### Work task:
Go through the records below and copy out every line that contains the word "Some".

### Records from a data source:
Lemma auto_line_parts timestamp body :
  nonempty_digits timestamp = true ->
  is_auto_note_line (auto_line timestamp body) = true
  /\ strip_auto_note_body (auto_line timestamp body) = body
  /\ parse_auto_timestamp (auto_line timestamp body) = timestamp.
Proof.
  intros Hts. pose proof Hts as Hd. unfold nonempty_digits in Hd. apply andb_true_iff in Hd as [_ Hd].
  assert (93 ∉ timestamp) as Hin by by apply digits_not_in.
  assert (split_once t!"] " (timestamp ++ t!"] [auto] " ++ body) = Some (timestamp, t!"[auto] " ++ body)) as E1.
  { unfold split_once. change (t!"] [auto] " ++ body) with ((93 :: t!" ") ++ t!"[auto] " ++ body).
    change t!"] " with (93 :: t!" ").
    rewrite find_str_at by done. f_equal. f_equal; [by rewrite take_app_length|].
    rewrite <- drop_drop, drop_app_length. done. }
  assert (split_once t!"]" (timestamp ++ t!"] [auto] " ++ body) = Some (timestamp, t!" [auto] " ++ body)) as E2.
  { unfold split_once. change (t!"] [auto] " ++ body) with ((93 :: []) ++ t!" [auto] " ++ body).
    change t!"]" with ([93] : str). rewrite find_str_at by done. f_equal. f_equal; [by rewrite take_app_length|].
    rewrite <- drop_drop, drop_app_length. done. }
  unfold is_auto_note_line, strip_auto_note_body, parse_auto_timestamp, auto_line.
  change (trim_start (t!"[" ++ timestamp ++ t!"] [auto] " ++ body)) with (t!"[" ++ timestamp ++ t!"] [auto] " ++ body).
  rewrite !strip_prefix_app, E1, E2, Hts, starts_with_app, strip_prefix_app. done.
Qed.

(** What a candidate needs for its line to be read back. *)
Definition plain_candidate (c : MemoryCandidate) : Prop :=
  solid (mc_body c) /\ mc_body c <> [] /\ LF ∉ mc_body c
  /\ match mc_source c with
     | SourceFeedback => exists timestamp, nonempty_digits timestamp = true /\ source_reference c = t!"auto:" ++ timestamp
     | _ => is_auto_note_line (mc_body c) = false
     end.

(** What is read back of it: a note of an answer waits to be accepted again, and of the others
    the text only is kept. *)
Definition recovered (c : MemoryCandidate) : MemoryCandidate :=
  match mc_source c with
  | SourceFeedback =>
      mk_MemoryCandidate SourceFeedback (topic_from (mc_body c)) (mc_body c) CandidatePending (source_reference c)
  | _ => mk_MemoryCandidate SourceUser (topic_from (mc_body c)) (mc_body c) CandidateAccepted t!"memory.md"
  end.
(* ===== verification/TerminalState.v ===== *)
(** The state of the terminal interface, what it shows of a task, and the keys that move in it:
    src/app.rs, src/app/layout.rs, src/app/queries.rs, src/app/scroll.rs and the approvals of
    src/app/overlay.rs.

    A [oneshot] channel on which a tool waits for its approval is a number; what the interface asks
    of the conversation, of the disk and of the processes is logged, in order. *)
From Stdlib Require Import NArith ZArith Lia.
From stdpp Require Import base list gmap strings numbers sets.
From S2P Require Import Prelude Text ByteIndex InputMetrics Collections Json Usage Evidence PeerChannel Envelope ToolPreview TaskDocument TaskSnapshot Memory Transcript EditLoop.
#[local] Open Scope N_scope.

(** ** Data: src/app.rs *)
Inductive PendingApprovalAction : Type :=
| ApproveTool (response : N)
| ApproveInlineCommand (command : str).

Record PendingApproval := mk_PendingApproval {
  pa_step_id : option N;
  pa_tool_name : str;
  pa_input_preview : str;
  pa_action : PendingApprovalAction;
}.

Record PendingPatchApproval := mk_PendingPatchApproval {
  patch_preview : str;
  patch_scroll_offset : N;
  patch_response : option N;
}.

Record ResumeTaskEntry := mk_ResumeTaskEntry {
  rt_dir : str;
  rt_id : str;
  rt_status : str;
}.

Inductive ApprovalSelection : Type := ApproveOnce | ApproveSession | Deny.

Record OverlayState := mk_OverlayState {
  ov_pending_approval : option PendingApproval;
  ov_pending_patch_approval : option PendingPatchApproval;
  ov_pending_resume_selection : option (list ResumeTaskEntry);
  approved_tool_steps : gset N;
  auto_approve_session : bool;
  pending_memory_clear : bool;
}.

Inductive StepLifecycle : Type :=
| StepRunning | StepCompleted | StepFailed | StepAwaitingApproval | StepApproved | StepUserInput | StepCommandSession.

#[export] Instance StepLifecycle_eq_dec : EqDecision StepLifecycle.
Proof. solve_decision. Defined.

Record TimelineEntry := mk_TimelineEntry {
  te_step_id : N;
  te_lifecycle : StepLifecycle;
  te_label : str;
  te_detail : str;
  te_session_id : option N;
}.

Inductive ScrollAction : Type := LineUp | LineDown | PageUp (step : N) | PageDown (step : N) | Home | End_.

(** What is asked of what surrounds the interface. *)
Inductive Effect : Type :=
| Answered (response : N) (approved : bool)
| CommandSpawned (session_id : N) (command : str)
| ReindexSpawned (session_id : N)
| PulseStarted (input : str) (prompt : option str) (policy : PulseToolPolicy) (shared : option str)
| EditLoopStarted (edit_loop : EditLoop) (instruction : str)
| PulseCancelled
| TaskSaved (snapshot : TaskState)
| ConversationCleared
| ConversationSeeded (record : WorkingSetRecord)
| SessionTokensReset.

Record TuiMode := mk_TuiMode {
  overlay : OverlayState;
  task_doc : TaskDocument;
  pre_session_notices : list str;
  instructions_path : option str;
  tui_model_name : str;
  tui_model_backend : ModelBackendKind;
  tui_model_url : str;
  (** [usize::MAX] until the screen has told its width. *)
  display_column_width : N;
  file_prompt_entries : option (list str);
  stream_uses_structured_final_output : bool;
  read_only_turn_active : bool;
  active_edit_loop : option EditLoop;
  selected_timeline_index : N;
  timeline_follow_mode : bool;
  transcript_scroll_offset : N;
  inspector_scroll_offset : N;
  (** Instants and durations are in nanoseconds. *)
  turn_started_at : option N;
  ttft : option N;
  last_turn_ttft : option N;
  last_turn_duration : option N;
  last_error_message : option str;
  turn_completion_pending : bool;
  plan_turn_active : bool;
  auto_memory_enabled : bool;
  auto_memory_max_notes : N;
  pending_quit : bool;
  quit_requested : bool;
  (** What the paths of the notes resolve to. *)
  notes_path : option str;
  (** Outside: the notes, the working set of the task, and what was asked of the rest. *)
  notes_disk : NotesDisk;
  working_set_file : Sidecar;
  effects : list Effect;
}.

### Solution for this problem:
  assert (split_once t!"] " (timestamp ++ t!"] [auto] " ++ body) = Some (timestamp, t!"[auto] " ++ body)) as E1.
  assert (split_once t!"]" (timestamp ++ t!"] [auto] " ++ body) = Some (timestamp, t!" [auto] " ++ body)) as E2.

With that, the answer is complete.